In [1]:
from pyspark.sql import SparkSession
from pyspark.sql import Row

# SparkSession 생성
spark = SparkSession.builder \
    .appName("PySpark Example") \
    .getOrCreate()
 
# User 데이터 정의
user_data = [
    Row(user_id=1, username='A', address='서울'),
    Row(user_id=2, username='B', address='대전'),
    Row(user_id=3, username='C', address='경기도'),
    Row(user_id=4, username='D', address=None),
    Row(user_id=5, username='E', address=None),
    Row(user_id=6, username='F', address='서울'),
    Row(user_id=7, username='G', address='경기도'),
    Row(user_id=8, username='H', address='대구'),
    Row(user_id=9, username='I', address='부산'),
    Row(user_id=10, username='J', address='전주'),
    Row(user_id=11, username='K', address='광주')
]

# Books 데이터 정의
books_data = [
    Row(book_id=1, title="Book A", author_fname="John", author_lname="Doe", pages=300, released_year=2005, stock_quantity=55),
    Row(book_id=2, title="Book B", author_fname="Jane", author_lname="Smith", pages=250, released_year=2010, stock_quantity=40),
    Row(book_id=3, title="Book C", author_fname="Emily", author_lname="Jones", pages=180, released_year=2015, stock_quantity=20),
    Row(book_id=4, title="Book D", author_fname="Chris", author_lname="Brown", pages=320, released_year=2012, stock_quantity=75),
    Row(book_id=5, title="Book E", author_fname="Anna", author_lname="Davis", pages=270, released_year=2008, stock_quantity=35)
]

# User 데이터프레임 생성
user_df = spark.createDataFrame(user_data)

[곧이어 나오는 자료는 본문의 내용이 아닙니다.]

(* ===== verification/AdmissionScenario.v ===== *)
(** * A sample run of vendor-aware admission

    A catalog with one runtime profile, Kubernetes workers with one node each,
    and tasks and services that ask for accelerators by vendor.  [nodes n] is a
    cluster of [n] nodes; the databases witness the hypotheses of the
    properties of admission. *)

From S2P Require Import Prelude PyFloat PyString PyUrl Enums PyDict PyJson Policies Store Names Quotas Tasks.
From S2P Require Import VendorAdmission Workers System Scenario Services ModelRegistry RuntimeProfiles AdmissionPlan.
From S2P Require Import Admission Scheduling GlobalScheduler ServiceScenario.
From Stdlib Require Import QArith.
From stdpp Require Import pretty.

#[local] Open Scope stdpp_scope.
#[local] Open Scope Z_scope.

Module AdmissionScenario.
Definition resource : string := "nvidia.com/gpu".

Definition profile : Profile :=
  RuntimeProfile.mk "vllm-cuda" "1.0.0" NVIDIA GPU "vllm" None resource
    {[VENDOR_NODE_SELECTOR := "nvidia"]} None [] ["decoder"] ["bfloat16"] ["chat"]
    (TensorParallelCapability.mk true 1 (Some 8) "profile")
    RuntimeProfileEvidenceStatus.SCHEMA_READY [] ["none"] ServiceScenario.digest.

Definition entry : Entry :=
  RuntimeProfileManifestEntry.mk "vllm-cuda@1.0.0" "vllm-cuda" "1.0.0" "runtime-profiles/vllm-cuda.yaml"
    ServiceScenario.digest NVIDIA GPU "vllm" RuntimeProfileEvidenceStatus.SCHEMA_READY [] ["decoder"] ["bfloat16"] ["chat"].

(** The directory holds the file of the entry. *)
Definition read (path : string) : option Profile :=
  if path == "runtime-profiles/vllm-cuda.yaml" then Some profile else None.

Definition catalog : Catalog :=
  RuntimeProfileCatalog.mk (RuntimeProfileManifest.mk [entry]) {[("vllm-cuda", "1.0.0") := profile]}.

Lemma catalog_loads : RuntimeProfileCatalog.from_path read (Some (RuntimeProfileManifest.mk [entry])) = inr catalog.
Proof. vm_compute. reflexivity. Qed.

Definition binding : string := "vllm-cuda@1.0.0#" +:+ ServiceScenario.digest.

(** Worker [i] runs on node [i] with the session [100 + i]. *)
Definition worker_name (i : nat) : string := "gpu-worker-" +:+ pretty i.
Definition node_name (i : nat) : string := "node-" +:+ pretty i.

Definition registration (i : nat) : Registration.t :=
  Registration.mk (worker_name i) "host" 4 16 65536 ∅ 2 (Some "A100") 81920 (100 + N.of_nat i)%N
    (Some (node_name i)) (Some ["kubernetes"]) None.

Definition device (i : nat) (j : Z) : InventoryItem.t :=
  InventoryItem.mk ("GPU-" +:+ pretty i +:+ "-" +:+ pretty j) j 40960 40960 (Some "nvidia") false (Some "gpu") "A100"
    None None [binding] ["bf16"] (Some resource) (Some (node_name i)) (Some "healthy").

Definition node (i : nat) : list Op :=
  [OpRegister (registration i);
   OpInventory (fun n => 1000 + 10 * N.of_nat i + N.of_nat n)%N (worker_name i) (100 + N.of_nat i)%N
     [device i 0; device i 1]].

Definition nodes (n : nat) : list Op := concat (node <$> seq 0 n).

(** A task that asks for [count] accelerators. *)
Definition request (count : Z) : AcceleratorRequest.t :=
  AcceleratorRequest.mk count [NVIDIA] [GPU] [] [] None ANY.

Definition submission (count : Z) : Submission.t :=
  (Scenario.submission Scenario.quarter) <| Submission.gpu_count := count |>
    <| Submission.runtime_type := KUBERNETES |> <| Submission.accelerator_request_json := Some (request count) |>.

(** Two nodes with two devices each, task 5 waits for two devices. *)
Definition waiting : Db.t := Scenario.run (nodes 2 ++ [OpCreate 5 (submission 2)]) Scenario.start.

Definition config : GConfig.t :=
  GConfig.mk "s" Scenario.lease "binpack" 300 Scenario.free true 10 16 128 (Some catalog).

Definition admission : BatchAdmissionSnapshot.t :=
  BatchAdmissionSnapshot.mk (worker_name 0) 100%N NVIDIA GPU "A100" "vllm-cuda" "1.0.0" ServiceScenario.digest
    KUBERNETES_DEVICE_PLUGIN resource ANY (node_name 0).

(** Model 31 with the NVIDIA variant 32, on the same two nodes. *)
Definition modelled : Db.t :=
  Scenario.run (nodes 2 ++ [OpInitialize 7; OpLimits 7 ServiceScenario.limits;
    OpModel 31 7 "tiny" "tiny-public" None [] None GatewayRoutingPolicy.PREFER_NVIDIA;
    OpVariant 32 7 31 (ServiceScenario.variant "cuda" NVIDIA);
    OpModelStatus 7 31 ModelAvailabilityStatus.READY "released" None]) Scenario.start.

(** Any NVIDIA device, two per replica. *)
Definition gang : AdmissionRequest.t := AdmissionRequest.mk 2 {[NVIDIA]} {[GPU]} ∅ ∅ None None None None ANY.

(** Service 44 of variant 32 with one replica of two devices. *)
Definition spec : ServiceSpec.t :=
  ServiceSpec.mk 7 "tiny-gpu" "repo/model" VLLM KUBERNETES None 1000 1024 2 0 1 None (Some "main") None (Some 2) "bfloat16"
    (float_of_Q (9 # 10)) None false 1 4 8 60 (Some 31%N) (Some 32%N) (Some NVIDIA)
    (Some GPU) (Some "A100") (Some "vllm-cuda") (Some "1.0.0") (Some ServiceScenario.digest)
    (Some KUBERNETES_DEVICE_PLUGIN) (Some resource) (Some ANY) (Some ["node-0"; "node-1"]).

Definition hosted : Db.t := Scenario.run [OpService 44 spec] modelled.

Lemma modelled_reachable : reachable modelled.
Proof. apply Scenario.run_reachable; [done|]. apply Scenario.start_reachable. Qed.

Lemma hosted_reachable : reachable hosted.
Proof. apply Scenario.run_reachable; [done|]. apply modelled_reachable. Qed.

Lemma waiting_reachable : reachable waiting.
Proof. apply Scenario.run_reachable; [done|]. apply Scenario.start_reachable. Qed.
End AdmissionScenario.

user_df.createOrReplaceTempView('users') # 테이블로 보이기  # SQL 사용을 위해 TempView 등록

# Books 데이터프레임 생성
books_df = spark.createDataFrame(books_data)
books_df.createOrReplaceTempView('books') 



24/12/12 17:11:01 WARN NativeCodeLoader: Unable to load native-hadoop library for your platform... using builtin-java classes where applicable
Using Spark's default log4j profile: org/apache/spark/log4j-defaults.properties
Setting default log level to "WARN".
To adjust logging level use sc.setLogLevel(newLevel). For SparkR, use setLogLevel(newLevel).
24/12/12 17:11:02 WARN Utils: Service 'SparkUI' could not bind on port 4040. Attempting port 4041.
24/12/12 17:11:02 WARN Utils: Service 'SparkUI' could not bind on port 4041. Attempting port 4042.


In [2]:
query_users='''
select address,
    IF(address IS NULL, '주소없음', address) AS address
FROM users;

'''
spark.sql(query_users).show()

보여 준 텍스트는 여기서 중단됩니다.